__WHAT YOU HAVE TO DO__
Reproduce the entries below exactly, but only from the line containing "metrics p1 = metrics" to the line containing "by (intros (->", inclusive.

__EXERCISE INPUTS__
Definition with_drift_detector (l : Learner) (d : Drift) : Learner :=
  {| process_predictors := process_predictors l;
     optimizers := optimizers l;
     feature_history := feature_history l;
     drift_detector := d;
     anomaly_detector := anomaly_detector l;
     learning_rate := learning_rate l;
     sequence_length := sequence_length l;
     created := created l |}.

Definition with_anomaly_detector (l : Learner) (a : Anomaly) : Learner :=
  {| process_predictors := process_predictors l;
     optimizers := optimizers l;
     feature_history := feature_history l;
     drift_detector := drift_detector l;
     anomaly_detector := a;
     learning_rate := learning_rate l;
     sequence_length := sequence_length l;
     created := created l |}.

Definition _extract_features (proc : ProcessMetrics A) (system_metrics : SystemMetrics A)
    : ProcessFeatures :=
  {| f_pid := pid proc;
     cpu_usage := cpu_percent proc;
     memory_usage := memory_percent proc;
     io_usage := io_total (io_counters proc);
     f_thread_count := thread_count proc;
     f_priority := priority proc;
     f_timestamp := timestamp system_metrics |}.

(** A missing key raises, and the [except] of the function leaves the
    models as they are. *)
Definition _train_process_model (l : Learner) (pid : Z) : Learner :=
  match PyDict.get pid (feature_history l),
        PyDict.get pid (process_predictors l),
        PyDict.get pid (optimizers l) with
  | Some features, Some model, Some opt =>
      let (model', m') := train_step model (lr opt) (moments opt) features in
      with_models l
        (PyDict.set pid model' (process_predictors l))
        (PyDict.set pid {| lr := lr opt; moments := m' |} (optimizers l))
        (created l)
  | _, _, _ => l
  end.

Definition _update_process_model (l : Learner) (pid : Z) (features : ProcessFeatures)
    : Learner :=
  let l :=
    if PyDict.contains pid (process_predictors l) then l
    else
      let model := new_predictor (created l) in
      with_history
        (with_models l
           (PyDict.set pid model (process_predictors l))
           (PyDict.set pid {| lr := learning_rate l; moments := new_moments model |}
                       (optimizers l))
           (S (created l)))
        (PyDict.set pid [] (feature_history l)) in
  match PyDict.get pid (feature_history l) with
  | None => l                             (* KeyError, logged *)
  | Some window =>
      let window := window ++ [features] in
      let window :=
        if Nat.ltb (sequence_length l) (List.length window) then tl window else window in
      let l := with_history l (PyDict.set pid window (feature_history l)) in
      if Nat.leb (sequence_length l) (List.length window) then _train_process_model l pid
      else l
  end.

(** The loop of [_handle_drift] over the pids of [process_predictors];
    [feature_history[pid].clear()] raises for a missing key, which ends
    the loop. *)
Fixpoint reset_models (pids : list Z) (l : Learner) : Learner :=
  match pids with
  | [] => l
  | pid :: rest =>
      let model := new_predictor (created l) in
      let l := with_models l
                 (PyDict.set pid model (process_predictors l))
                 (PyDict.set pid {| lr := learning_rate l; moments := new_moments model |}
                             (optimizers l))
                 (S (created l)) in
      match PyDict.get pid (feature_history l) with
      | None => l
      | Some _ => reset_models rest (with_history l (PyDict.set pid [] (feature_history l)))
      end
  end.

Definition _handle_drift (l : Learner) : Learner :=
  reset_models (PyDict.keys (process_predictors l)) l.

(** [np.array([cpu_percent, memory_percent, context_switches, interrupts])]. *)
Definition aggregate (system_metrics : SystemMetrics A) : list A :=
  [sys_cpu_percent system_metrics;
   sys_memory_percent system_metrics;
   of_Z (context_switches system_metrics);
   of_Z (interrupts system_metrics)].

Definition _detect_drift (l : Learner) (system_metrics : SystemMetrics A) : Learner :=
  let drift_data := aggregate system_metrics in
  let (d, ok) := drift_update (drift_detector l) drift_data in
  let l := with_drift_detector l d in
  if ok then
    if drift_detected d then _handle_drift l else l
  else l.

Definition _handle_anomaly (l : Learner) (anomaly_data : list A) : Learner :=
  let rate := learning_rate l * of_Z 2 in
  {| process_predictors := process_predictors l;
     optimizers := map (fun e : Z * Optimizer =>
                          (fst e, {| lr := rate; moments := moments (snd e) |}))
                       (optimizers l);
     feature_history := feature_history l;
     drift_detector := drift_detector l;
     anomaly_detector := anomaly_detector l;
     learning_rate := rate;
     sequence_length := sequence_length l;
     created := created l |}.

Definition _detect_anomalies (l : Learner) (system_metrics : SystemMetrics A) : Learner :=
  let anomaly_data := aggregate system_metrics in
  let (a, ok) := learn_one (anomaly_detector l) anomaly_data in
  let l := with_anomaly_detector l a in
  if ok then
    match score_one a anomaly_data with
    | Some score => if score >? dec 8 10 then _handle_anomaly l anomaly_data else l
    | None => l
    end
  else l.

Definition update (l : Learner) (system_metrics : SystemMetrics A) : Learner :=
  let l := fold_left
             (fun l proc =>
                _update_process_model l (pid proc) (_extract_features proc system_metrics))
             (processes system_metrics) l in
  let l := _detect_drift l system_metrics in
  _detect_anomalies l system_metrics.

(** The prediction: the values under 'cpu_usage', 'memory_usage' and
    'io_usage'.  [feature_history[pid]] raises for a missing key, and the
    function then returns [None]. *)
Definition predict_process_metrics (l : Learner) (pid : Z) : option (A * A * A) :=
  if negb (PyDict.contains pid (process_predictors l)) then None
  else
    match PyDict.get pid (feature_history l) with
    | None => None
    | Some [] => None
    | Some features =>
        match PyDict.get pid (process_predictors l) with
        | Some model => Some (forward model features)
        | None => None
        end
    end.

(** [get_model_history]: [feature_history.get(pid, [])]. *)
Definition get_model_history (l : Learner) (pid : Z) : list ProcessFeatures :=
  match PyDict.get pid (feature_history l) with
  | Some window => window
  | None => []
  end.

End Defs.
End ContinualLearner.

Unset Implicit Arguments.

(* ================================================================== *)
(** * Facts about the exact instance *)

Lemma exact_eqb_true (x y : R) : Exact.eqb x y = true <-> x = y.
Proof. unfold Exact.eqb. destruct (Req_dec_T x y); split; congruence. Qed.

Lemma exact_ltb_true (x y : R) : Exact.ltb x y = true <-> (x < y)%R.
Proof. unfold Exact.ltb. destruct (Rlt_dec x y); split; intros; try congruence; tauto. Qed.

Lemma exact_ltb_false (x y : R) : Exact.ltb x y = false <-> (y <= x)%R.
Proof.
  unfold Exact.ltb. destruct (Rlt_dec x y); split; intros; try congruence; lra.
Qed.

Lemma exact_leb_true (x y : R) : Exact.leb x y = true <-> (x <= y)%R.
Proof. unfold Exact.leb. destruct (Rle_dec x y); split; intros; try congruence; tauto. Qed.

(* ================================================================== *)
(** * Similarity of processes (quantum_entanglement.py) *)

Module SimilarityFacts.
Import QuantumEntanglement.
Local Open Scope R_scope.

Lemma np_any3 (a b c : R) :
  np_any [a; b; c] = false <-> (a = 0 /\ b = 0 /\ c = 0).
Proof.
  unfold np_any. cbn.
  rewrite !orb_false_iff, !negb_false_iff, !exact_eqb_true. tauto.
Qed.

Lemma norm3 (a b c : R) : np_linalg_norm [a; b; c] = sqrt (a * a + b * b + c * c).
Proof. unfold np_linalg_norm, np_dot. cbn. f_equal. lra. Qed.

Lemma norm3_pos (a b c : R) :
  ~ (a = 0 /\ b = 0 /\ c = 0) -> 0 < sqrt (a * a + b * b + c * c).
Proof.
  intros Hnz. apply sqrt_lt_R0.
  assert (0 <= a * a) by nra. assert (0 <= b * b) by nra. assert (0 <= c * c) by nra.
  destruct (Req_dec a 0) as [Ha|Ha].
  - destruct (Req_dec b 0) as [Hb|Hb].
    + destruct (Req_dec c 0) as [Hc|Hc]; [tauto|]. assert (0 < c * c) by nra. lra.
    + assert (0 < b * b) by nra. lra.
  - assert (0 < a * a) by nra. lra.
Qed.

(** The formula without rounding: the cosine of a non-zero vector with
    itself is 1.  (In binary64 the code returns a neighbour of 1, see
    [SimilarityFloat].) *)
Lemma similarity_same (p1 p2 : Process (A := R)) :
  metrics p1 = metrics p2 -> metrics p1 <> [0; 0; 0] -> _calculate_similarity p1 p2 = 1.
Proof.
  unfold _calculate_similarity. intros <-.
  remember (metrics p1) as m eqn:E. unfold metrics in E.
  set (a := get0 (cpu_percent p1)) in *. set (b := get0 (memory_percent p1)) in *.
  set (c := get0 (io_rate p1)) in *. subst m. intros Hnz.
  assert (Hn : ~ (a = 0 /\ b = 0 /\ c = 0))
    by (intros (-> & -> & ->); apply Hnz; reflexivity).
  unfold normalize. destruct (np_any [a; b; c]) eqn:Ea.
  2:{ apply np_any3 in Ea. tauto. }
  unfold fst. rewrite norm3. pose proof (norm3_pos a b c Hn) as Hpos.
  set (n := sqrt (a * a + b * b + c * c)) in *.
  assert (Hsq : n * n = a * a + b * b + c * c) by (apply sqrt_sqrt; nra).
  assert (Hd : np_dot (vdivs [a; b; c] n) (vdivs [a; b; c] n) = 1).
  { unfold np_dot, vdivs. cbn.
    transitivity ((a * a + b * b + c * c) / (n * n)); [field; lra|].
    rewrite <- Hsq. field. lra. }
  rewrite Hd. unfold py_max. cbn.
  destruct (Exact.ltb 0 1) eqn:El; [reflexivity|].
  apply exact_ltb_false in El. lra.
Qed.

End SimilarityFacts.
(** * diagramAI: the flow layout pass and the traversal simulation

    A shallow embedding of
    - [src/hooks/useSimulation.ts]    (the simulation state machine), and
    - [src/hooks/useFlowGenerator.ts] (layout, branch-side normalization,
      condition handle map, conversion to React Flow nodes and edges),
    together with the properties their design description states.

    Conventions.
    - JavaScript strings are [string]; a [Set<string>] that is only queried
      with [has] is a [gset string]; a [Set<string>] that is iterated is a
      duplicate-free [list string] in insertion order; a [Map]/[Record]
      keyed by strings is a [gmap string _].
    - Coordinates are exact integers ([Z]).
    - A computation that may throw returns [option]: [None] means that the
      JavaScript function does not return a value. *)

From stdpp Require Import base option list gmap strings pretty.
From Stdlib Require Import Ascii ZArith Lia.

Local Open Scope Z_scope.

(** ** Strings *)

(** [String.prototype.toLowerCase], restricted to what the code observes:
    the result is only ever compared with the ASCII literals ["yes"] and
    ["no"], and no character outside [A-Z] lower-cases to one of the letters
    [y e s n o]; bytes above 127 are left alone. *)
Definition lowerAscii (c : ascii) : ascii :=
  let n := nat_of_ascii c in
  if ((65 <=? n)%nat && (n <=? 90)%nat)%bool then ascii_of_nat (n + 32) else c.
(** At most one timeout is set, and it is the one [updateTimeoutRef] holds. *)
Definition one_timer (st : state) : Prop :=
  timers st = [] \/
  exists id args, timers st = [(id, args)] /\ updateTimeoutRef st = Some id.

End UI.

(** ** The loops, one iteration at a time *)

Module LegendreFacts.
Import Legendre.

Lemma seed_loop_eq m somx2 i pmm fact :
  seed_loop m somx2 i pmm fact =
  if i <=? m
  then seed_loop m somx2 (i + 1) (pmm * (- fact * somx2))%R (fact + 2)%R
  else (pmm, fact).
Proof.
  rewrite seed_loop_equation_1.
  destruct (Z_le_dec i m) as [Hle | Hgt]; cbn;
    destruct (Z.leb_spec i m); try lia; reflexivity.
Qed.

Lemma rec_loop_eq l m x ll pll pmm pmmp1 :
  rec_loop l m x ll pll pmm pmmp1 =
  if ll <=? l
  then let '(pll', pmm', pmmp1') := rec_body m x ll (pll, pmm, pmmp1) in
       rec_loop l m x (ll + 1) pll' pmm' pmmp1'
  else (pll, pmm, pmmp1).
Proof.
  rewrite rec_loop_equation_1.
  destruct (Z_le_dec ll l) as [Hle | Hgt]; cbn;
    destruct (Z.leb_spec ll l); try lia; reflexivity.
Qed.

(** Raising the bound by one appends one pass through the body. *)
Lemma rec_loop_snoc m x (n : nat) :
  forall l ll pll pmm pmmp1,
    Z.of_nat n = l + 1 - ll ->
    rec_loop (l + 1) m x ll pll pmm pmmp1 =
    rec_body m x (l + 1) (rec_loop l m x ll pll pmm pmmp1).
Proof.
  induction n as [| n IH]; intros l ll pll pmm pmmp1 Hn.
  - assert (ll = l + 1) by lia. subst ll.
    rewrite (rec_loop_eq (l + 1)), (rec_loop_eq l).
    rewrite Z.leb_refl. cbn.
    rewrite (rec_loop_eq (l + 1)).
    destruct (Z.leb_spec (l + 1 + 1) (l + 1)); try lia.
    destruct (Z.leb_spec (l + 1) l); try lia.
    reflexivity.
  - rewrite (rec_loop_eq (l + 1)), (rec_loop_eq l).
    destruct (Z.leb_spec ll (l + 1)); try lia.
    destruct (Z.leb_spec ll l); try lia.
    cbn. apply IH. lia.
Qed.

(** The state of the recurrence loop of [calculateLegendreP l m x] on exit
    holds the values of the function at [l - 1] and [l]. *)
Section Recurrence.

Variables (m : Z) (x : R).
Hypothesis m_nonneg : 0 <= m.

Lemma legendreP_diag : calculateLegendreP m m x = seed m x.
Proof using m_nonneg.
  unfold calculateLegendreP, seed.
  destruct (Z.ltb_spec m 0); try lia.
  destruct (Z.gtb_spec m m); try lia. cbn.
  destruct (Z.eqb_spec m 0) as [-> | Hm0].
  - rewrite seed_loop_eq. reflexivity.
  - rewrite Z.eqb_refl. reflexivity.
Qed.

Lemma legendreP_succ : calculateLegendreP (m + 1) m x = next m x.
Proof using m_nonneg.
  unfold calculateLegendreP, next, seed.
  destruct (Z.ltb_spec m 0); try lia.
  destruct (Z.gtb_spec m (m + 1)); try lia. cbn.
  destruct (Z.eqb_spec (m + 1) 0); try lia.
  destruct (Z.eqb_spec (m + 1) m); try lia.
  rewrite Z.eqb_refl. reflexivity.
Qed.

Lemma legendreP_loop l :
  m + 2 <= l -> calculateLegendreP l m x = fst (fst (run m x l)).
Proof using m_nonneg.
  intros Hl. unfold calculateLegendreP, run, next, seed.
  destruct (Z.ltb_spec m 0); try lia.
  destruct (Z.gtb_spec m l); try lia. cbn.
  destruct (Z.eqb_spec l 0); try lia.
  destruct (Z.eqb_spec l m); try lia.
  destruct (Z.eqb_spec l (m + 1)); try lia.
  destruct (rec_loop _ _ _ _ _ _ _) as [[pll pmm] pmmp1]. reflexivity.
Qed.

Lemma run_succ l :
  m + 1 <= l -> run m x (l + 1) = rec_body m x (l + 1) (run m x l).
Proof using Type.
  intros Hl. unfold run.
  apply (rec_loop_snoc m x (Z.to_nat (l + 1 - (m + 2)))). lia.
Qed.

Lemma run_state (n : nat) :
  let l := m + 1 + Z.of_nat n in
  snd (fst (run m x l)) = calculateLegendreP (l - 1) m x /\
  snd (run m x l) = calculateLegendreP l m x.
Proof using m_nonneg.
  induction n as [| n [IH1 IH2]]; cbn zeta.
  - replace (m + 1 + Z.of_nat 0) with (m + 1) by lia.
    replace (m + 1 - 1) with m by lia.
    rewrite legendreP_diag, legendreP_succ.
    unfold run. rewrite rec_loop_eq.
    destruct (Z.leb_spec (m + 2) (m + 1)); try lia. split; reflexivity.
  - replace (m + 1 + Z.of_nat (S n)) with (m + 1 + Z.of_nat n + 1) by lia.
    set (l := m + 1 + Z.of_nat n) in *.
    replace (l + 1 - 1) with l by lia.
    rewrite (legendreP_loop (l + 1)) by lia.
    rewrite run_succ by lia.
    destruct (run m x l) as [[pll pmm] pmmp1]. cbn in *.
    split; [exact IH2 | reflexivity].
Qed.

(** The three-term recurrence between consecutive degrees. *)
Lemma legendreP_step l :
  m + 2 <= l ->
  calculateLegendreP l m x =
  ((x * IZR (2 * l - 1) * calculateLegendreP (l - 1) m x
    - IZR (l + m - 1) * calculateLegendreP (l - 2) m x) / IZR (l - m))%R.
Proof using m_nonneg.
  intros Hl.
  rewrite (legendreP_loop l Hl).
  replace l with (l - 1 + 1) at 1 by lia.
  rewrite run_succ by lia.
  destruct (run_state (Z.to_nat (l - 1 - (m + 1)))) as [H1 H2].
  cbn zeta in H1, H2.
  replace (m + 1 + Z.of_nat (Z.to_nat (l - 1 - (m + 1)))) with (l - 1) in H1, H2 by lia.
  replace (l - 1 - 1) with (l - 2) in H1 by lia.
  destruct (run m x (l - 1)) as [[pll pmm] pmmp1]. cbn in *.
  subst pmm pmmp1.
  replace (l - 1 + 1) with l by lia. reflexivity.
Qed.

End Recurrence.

__RESULT FOR THIS EXERCISE__
  metrics p1 = metrics p2 -> metrics p1 <> [0; 0; 0] -> _calculate_similarity p1 p2 = 1.
Proof.
  unfold _calculate_similarity. intros <-.
  remember (metrics p1) as m eqn:E. unfold metrics in E.
  set (a := get0 (cpu_percent p1)) in *. set (b := get0 (memory_percent p1)) in *.
  set (c := get0 (io_rate p1)) in *. subst m. intros Hnz.
  assert (Hn : ~ (a = 0 /\ b = 0 /\ c = 0))
    by (intros (-> & -> & ->); apply Hnz; reflexivity).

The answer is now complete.